===== THE DATA =====

(** * reactive-db-js: the collection engine of [lib/reactive-collection.js]

    A shallow embedding of the [ReactiveCollection] class and the properties
    its specification states about it.

    Modelling decisions, each local to the definition that carries it:

    - JavaScript values are the inductive type [JS.value].  Numbers are the
      integers ([Z]): fractions, [NaN] and the infinities are outside the
      model.  Object and array values carry a reference identity, which is
      what [===] compares; their own properties are an association list in
      [Object.keys] order.
    - Three primitives of the host are the code's on a part of their domain
      only, and a property that depends on one of them outside that part
      says so by a hypothesis.  [JS.get_prop] sees own properties: members
      inherited along the prototype chain ([toString], [constructor], the
      array and string methods) are not modelled, so that a read of a
      property that the object may lack is the code's under a name that is
      no member of [Object.prototype] ([inherited_name]).
      [JS.string_to_number] knows the empty string and the signed decimal
      integers; a hexadecimal, fractional or exponent literal is [NaN] to it
      ([number_as_modelled], [surely_nan]).  [JS.sort_m] is the host's
      stable sort for a comparator that orders the elements ([sortable]);
      with an inconsistent comparator the order that the host returns is
      its own.
    - Documents handed to or stored in a collection are objects of a heap
      ([heap], a list indexed by location), so that the aliasing between the
      caller's object, the stored document and the results of [find] is the
      one of the source.  The values held in the fields of a document are
      immutable trees: the collection never mutates below the top level.
    - A promise is modelled by its final state ([outcome]); every public
      operation is run to completion before the next one starts, as the
      cooperative scheduling of the source does when each call is awaited.
    - [setTimeout]/[clearTimeout] are modelled by the set of armed timer
      handles; the firing of a timer is an explicit transition ([fire]).
      The 200 ms delay itself is not modelled.
    - Subscriber callbacks are opaque: a delivery is recorded as an event
      ([delivery]); callbacks are taken to return normally and not to call
      back into the collection.
    - [modify] (package modifyjs) is an external collaborator: the
      development is parametric in it.
    - [ReactiveDatabase] holds its collections by reference; of the members
      that its [collections] object inherits only the names matter: under
      one of them [collections[name]] is not [undefined]. *)

From stdpp Require Import base list strings pretty.
From Stdlib Require Import ZArith Lia Ascii String Sorted.
(** * llmbo: batch-inference job lifecycle and structured-output validation

    A shallow embedding of [src/llmbo/llmbo.py]: the [BatchInferer] job
    controller, its [StructuredBatchInferer] subclass and the values they
    exchange with boto3, the file system and pydantic.

    Conventions of the embedding.
    - Values that come out of [json.loads] or of a boto3 response are
      [pyval]s; a Python dict is an association list in insertion order.
    - A Python call either returns or raises: [Outcome].  Only the class of
      an exception is kept, not its message.
    - A method that mutates [self] or talks to a service is a function from
      the state before to an outcome and the state after.  The state after a
      raise keeps every assignment made before it, as in Python.
    - Calls to [logger] are left out: nothing in the program reads the log.
    - The exception classes of the code are kept under their Python names.
      The design document speaks of ValidationError and PreconditionError
      where the code raises [ValueError], and of InvalidOperationError where
      it raises [TypeError]. *)

From Stdlib Require Import String Ascii List ZArith Bool Arith Lia.
Import ListNotations.
Open Scope string_scope.
Set Warnings "-register-all".

(** ** Python values *)

(** [PFloat] carries the binary64 bit pattern: the program stores and
    forwards floats, it never computes with them. *)
Inductive pyval : Type :=
| PNone : pyval
| PBool : bool -> pyval
| PInt : Z -> pyval
| PFloat : Z -> pyval
| PStr : string -> pyval
| PList : list pyval -> pyval
| PDict : list (string * pyval) -> pyval.

Inductive exn : Type :=
| KeyError
| IndexError
| TypeError
| AttributeError
| ValueError
| RuntimeError
| FileNotFoundError
| JSONDecodeError
| PydanticValidationError
| ClientError (code : string).

Inductive Outcome (A : Type) : Type :=
| Return : A -> Outcome A
| Raise : exn -> Outcome A.
Arguments Return {A} _.
Arguments Raise {A} _.

(** [isinstance(e, TypeError)], for the handler of [validate_result]. *)
Definition is_TypeError (e : exn) : bool :=
  match e with TypeError => true | _ => false end.

(** [isinstance(e, (KeyError, IndexError))]. *)
Definition is_KeyError_or_IndexError (e : exn) : bool :=
  match e with KeyError | IndexError => true | _ => false end.

Definition is_ClientError (e : exn) : bool :=
  match e with ClientError _ => true | _ => false end.

Module Py.

(** Lookup in a dict kept in insertion order. *)
Fixpoint lookup (k : string) (d : list (string * pyval)) : option pyval :=
  match d with
  | [] => None
  | (k', v) :: d' => if String.eqb k k' then Some v else lookup k d'
  end.

(** [bool(v)]. *)
Definition truthy (v : pyval) : bool :=
  match v with
  | PNone => false
  | PBool b => b
  | PInt n => negb (Z.eqb n 0)
  | PFloat bits => negb (Z.eqb (bits mod 2 ^ 63) 0)
  | PStr s => negb (String.eqb s "")
  | PList l => match l with [] => false | _ => true end
  | PDict d => match d with [] => false | _ => true end
  end.

(** [v == s] for a string literal [s]. *)
Definition eq_str (v : pyval) (s : string) : bool :=
  match v with PStr t => String.eqb t s | _ => false end.

(** [v in strs] for a list of string literals. *)
Definition in_strs (v : pyval) (strs : list string) : bool :=
  existsb (eq_str v) strs.

(** [v[k]] for a string key [k]. *)
Definition getitem (v : pyval) (k : string) : Outcome pyval :=
  match v with
  | PDict d => match lookup k d with
               | Some x => Return x
               | None => Raise KeyError
               end
  | _ => Raise TypeError
  end.

(** [v[0]]. *)
Definition getitem0 (v : pyval) : Outcome pyval :=
  match v with
  | PList l => match l with x :: _ => Return x | [] => Raise IndexError end
  | PStr s => match s with
              | String c _ => Return (PStr (String c EmptyString))
              | EmptyString => Raise IndexError
              end
  | PDict _ => Raise KeyError
  | _ => Raise TypeError
  end.

(** [len(v)]. *)
Definition len (v : pyval) : Outcome nat :=
  match v with
  | PList l => Return (List.length l)
  | PDict d => Return (List.length d)
  | PStr s => Return (String.length s)
  | _ => Raise TypeError
  end.

(** [v.get(k)] on a dict, [None] when the key is absent. *)
Definition dict_get (v : pyval) (k : string) : Outcome pyval :=
  match v with
  | PDict d => match lookup k d with
               | Some x => Return x
               | None => Return PNone
               end
  | _ => Raise AttributeError
  end.

(** [v == n] for an integer literal [n].  No float is compared here: the
    one use is on botocore's [HTTPStatusCode], an int. *)
Definition eq_int (v : pyval) (n : Z) : bool :=
  match v with
  | PInt m => Z.eqb m n
  | PBool b => Z.eqb (Z.b2z b) n
  | _ => false
  end.

(** The receiver of a [str] method: anything but a string has no such
    attribute. *)
Definition str_receiver (v : pyval) : Outcome string :=
  match v with PStr s => Return s | _ => Raise AttributeError end.

(** A member that the service model of boto3 declares as a string, taken
    as one.  boto3 never builds another value there; [TypeError] stands for
    whatever the program would do with one. *)
Definition as_str (v : pyval) : Outcome string :=
  match v with PStr s => Return s | _ => Raise TypeError end.

End Py.

(** Sequencing of calls that may raise. *)
Definition obind {A B : Type} (o : Outcome A) (k : A -> Outcome B) : Outcome B :=
  match o with
  | Return a => k a
  | Raise e => Raise e
  end.
(** What [bind] leaves behind when it returns. *)
Lemma run_bind_db depth h db d st st1 r :
  handles st !! h = Some d ->
  run (bind_db drv depth h db) st = (st1, inr r) ->
  if bool_decide (db ∈ _bind d) then st1 = st /\ r = false
  else r = true
       /\ exists d1, handles st1 !! h = Some d1 /\ _bind d1 = (_bind d ++ [db])%list.
Proof.
  intros H. unfold bind_db. rewrite run_bind, (run_this _ _ _ H). simpl.
  destruct (bool_decide (db ∈ _bind d)).
  { rewrite run_ret. by intros [= <- <-]. }
  rewrite run_bind, run_update. simpl.
  set (s1 := with_handles _ st).
  assert (H1 : handles s1 !! h = Some (with_bind (_bind d ++ [db]) d)).
  { unfold s1. simpl. by rewrite lookup_alter_eq, H. }
  rewrite run_bind, (run_this _ _ _ H1). simpl.
  rewrite run_bind.
  assert (Hk : keeps same_links (this (W:=W) db)) by links_frame.
  specialize (Hk s1).
  destruct (run (this db) s1) as [s2 [e | other]]; simpl in *; [done |].
  rewrite run_bind.
  assert (Hb : keeps same_links
                 (if _begin d && negb (_begin other)
                  then await (beginTransaction drv depth db) else ret tt)).
  { destruct (_ && _); links_frame. apply begin_same_links. }
  specialize (Hb s2).
  destruct (run (if _ && _ then _ else _) s2) as [s3 [e | []]]; simpl in *; [done |].
  rewrite run_ret. intros [= <- <-]. split; [done |].
  assert (Hl : same_links s1 s3) by by etrans.
  destruct (same_links_lookup h _ s1 s3 Hl H1) as (d3 & H3 & Hl3).
  exists d3. split; [done |]. by injection Hl3.
Qed.

(** X15: [bind] appends the handle to the bound handles and [unbind] takes
    it out again: after a [bind] that returned true, [unbind] returns true
    and leaves the list of the bound handles as it was before the [bind]. *)
Theorem bind_then_unbind depth h db d st st1 :
  handles st !! h = Some d -> db ∉ _bind d ->
  run (bind_db drv depth h db) st = (st1, inr true) ->
  exists d1,
    handles st1 !! h = Some d1
    /\ _bind d1 = (_bind d ++ [db])%list
    /\ run (unbind h db) st1 = (with_handles (alter (with_bind (_bind d)) h) st1, inr true).
Proof.
  intros H Hn Hrun. pose proof (run_bind_db depth h db d st st1 true H Hrun) as Hb.
  rewrite bool_decide_eq_false_2 in Hb by done.
  destruct Hb as [_ (d1 & H1 & Hb1)]. exists d1. split; [done |]. split; [done |].
  unfold unbind. rewrite run_bind, (run_this _ _ _ H1). simpl.
  rewrite Hb1, bool_decide_eq_true_2 by (apply elem_of_app; right; apply list_elem_of_here).
  rewrite run_bind, run_update. simpl. by rewrite remove_first_last.
Qed.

=====

### DIRECTIONS
As you read the records above, find each line that contains "service" and copy it.

### EXPECTED ANSWER
    - A method that mutates [self] or talks to a service is a function from
(** A member that the service model of boto3 declares as a string, taken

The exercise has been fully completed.